→ **Exercise**
Could you return every line of the records below that contains the word "exact"?

*** Opening of Information provided ***

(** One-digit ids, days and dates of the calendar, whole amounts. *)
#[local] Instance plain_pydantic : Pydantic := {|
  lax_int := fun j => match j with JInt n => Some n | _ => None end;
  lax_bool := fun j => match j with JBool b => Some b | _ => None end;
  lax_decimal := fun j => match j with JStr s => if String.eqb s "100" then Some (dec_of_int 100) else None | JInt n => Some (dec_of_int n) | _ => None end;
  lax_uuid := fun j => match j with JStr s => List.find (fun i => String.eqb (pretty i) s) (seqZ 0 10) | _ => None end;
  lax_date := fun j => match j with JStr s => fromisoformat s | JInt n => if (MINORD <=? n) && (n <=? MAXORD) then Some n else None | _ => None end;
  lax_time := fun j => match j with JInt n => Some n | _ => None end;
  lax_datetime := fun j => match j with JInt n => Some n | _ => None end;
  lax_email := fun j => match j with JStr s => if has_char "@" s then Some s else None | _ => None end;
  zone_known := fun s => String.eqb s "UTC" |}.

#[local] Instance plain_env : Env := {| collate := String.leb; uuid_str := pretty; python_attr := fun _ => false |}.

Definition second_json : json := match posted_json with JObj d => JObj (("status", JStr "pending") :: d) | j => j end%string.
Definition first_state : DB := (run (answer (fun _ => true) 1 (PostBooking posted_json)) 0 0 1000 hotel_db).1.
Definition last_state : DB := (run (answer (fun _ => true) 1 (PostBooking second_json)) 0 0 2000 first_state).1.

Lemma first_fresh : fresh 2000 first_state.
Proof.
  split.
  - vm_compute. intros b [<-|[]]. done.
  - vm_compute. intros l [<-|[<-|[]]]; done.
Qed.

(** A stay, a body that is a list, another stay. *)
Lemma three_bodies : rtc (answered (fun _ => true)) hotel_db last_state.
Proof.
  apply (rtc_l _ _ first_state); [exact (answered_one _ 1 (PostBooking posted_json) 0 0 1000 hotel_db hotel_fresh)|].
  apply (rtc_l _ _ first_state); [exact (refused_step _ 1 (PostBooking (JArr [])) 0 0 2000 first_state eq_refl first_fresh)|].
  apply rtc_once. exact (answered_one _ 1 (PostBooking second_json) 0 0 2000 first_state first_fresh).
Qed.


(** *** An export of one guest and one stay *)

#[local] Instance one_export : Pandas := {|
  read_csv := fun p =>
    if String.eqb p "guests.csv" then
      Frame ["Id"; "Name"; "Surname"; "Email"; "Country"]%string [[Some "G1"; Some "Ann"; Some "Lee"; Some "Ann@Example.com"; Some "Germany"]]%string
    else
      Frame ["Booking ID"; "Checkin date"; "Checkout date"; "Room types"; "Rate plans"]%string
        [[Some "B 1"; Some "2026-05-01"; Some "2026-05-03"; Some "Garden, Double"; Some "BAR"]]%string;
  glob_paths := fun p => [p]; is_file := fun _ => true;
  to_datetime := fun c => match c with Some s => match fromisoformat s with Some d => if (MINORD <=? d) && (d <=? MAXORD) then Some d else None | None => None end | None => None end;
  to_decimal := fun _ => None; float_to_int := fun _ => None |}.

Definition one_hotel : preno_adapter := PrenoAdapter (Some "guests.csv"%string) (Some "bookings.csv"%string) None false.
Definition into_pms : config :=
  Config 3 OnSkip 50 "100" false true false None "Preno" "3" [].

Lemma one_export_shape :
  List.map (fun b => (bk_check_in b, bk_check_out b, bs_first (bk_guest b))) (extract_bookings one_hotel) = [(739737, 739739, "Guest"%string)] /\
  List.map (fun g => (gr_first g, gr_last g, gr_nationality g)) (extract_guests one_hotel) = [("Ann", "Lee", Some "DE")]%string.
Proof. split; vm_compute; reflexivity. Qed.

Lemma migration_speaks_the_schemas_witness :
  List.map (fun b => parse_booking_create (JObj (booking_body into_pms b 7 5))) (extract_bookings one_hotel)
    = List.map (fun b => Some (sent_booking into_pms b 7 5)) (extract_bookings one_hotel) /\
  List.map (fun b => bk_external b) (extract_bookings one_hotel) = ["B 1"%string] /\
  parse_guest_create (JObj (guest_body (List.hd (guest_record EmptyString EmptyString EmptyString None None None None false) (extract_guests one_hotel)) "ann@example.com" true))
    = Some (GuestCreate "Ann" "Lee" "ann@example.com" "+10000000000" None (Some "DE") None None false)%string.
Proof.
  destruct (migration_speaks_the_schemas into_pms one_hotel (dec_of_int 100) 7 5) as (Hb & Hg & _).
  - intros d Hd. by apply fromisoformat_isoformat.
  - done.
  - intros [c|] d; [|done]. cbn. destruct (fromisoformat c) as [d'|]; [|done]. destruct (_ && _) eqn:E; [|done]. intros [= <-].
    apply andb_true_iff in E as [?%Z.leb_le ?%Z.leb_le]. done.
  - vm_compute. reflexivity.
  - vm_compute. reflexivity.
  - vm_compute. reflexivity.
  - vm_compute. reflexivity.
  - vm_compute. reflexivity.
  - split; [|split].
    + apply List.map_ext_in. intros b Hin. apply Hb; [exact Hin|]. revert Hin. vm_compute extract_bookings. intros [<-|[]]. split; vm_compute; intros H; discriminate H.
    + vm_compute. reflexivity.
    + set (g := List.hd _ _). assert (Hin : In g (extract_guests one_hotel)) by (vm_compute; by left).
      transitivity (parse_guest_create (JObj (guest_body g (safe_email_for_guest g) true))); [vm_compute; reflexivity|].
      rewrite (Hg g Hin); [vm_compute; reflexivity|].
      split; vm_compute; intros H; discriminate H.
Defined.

*** Close of Information provided ***

→ **Output of the exercise**
  apply (rtc_l _ _ first_state); [exact (answered_one _ 1 (PostBooking posted_json) 0 0 1000 hotel_db hotel_fresh)|].
  apply (rtc_l _ _ first_state); [exact (refused_step _ 1 (PostBooking (JArr [])) 0 0 2000 first_state eq_refl first_fresh)|].
  apply rtc_once. exact (answered_one _ 1 (PostBooking second_json) 0 0 2000 first_state first_fresh).
    + apply List.map_ext_in. intros b Hin. apply Hb; [exact Hin|]. revert Hin. vm_compute extract_bookings. intros [<-|[]]. split; vm_compute; intros H; discriminate H.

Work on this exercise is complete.